It is desirable, in a variety of contexts, to capture signals. The nature of the signals may vary from context to context. For example, in a medical context, it may be desirable to capture signals that represent heart activity. In the context of sound studios, it may be desirable to capture audio signals produced by music artists. The techniques described herein are not limited to any particular type of recorded signal. The digital representation of a signal is referred to herein as “signal data”.
For a variety of reasons, it may be desirable to edit the signal data after a signal has been digitally recorded. For example, an audio recording of a lecture may include a cough that should be removed. In addition to problems created by the recording environment (such as a coughing audience), the recording process itself may introduce problems, such as hissing or popping noises, that should be removed from the recording.
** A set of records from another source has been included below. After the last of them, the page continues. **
(* ===== verification/SecConfigFacts.v ===== *)
(** * What a validated configuration of SecurityEdge is good for

    Validating it again changes nothing, its lists say what was written in the
    file, and an update that the guard accepts is not masked by the environment. *)

From stdpp Require Import sorting.
From S2P Require Import Prelude GoStr GoPath GoHttp GoCodec GoText NetIP NetIPFacts GoFloat Config ConfigValidate ConfigFacts ConfigStable ConfigEnv RateLimit SecPolicy Waf SecConfig Gateway.

Module SecFacts.
Import Validation SecConfig.

(** ** Lists of normalised entries *)

Lemma entries_step f msg l : let '(errs, out, seen) := foldl (entry_step f msg) ([], [], ∅) l in
  NoDup out ∧ (∀ v, v ∈ seen ↔ v ∈ out) ∧ (∀ v, v ∈ out ↔ ∃ raw, raw ∈ l ∧ f raw = Good v)
  ∧ (errs = [] ↔ ∀ raw, raw ∈ l → f raw ≠ Bad) ∧ (length out <= length l)%nat.
Proof.
  induction l as [|raw l IH] using rev_ind; [cbn; split_and!; try done; try constructor; set_solver|].
  rewrite foldl_app. cbn [foldl]. destruct (foldl _ _ l) as [[errs out] seen]. destruct IH as (Hn & Hs & Hv & He & Hl).
  unfold entry_step. destruct (f raw) as [| |value] eqn:Ef.
  - rewrite length_app. split_and!; [done|done| | |simpl; lia].
    + intros v. rewrite Hv. split; intros (r & Hr & E); exists r; (split; [|done]); [set_solver|].
      apply elem_of_app in Hr as [?| ->%list_elem_of_singleton]; [done|congruence].
    + split; [by intros ?%Stable.snoc_nil|]. intros H. by destruct (H raw ltac:(set_solver)).
  - rewrite length_app. split_and!; [done|done| | |simpl; lia].
    + intros v. rewrite Hv. split; intros (r & Hr & E); exists r; (split; [|done]); [set_solver|].
      apply elem_of_app in Hr as [?| ->%list_elem_of_singleton]; [done|congruence].
    + rewrite He. split; intros H r Hr; [|apply H; set_solver].
      apply elem_of_app in Hr as [?| ->%list_elem_of_singleton]; [by apply H|by rewrite Ef].
  - assert (errs = [] ↔ ∀ r, r ∈ l ++ [raw] → f r ≠ Bad) as He'.
    { rewrite He. split; intros H r Hr; [|apply H; set_solver].
      apply elem_of_app in Hr as [?| ->%list_elem_of_singleton]; [by apply H|by rewrite Ef]. }
    case_bool_decide as Hin; rewrite ?length_app; split_and!; try done; try (simpl; lia).
    + intros v. rewrite Hv. split; intros (r & Hr & E); [exists r; set_solver|].
      apply elem_of_app in Hr as [?| ->%list_elem_of_singleton]; [by exists r|]. apply Hv, Hs. congruence.
    + apply NoDup_app. split; [done|]. split; [|apply NoDup_singleton]. intros x Hx ->%list_elem_of_singleton. by apply Hin, Hs.
    + intros v. rewrite elem_of_union, elem_of_singleton, Hs. set_solver.
    + intros v. rewrite elem_of_app, list_elem_of_singleton, Hv. split.
      * intros [(r & Hr & E)| ->]; [exists r; set_solver|exists raw; set_solver].
      * intros (r & Hr & E). apply elem_of_app in Hr as [?| ->%list_elem_of_singleton]; [left; by exists r|right; congruence].
Qed.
Many signal editing applications are available for performing post-recording edits to a captured signal. In the context of audio signals, many audio editing applications allow a user to listen to the audio. While the audio is being played, the user is presented with a visual representation of the signal, with an indication of the location, within the signal, that is currently being played. While listening to the audio and watching the visual representation of the signal, the user may identify a problem that requires fixing. For example, the user may hear a “cough”, and see a spike that represents the cough in the visual representation of the signal. The user may then use a tool provided by the editing application to correct the problem. For example, the user may replace the portion of the signal that contains the cough with an ambient noise print, as described in U.S. patent application Ser. No. 11/104,995, filed on Apr. 12, 2005, the contents of which are incorporated herein by this reference.
Some sophisticated signal editing applications may even provide error correction tools that do not require the user to identify the location of the problem. For example, a sound editing application may simply have a “remove pops” option. When selected, the “remove pops” tool attempts to find and remove all “pops” in the recorded signal. While such tools relieve the user of the responsibility of finding the “pops”, they do so by reducing the user's control over the editing process. For example, the “remove pops” tool may remove some sounds that the user wants to keep in the signal, and may leave in some sounds that should be removed. No matter how accurate the tool is, it cannot be guaranteed to perform all of the edits the user desires, and only those edits that the user desires.
The approaches described in this section are approaches that could be pursued, but not necessarily approaches that have been previously conceived or pursued. Therefore, unless otherwise indicated, it should not be assumed that any of the approaches described in this section qualify as prior art merely by virtue of their inclusion in this section.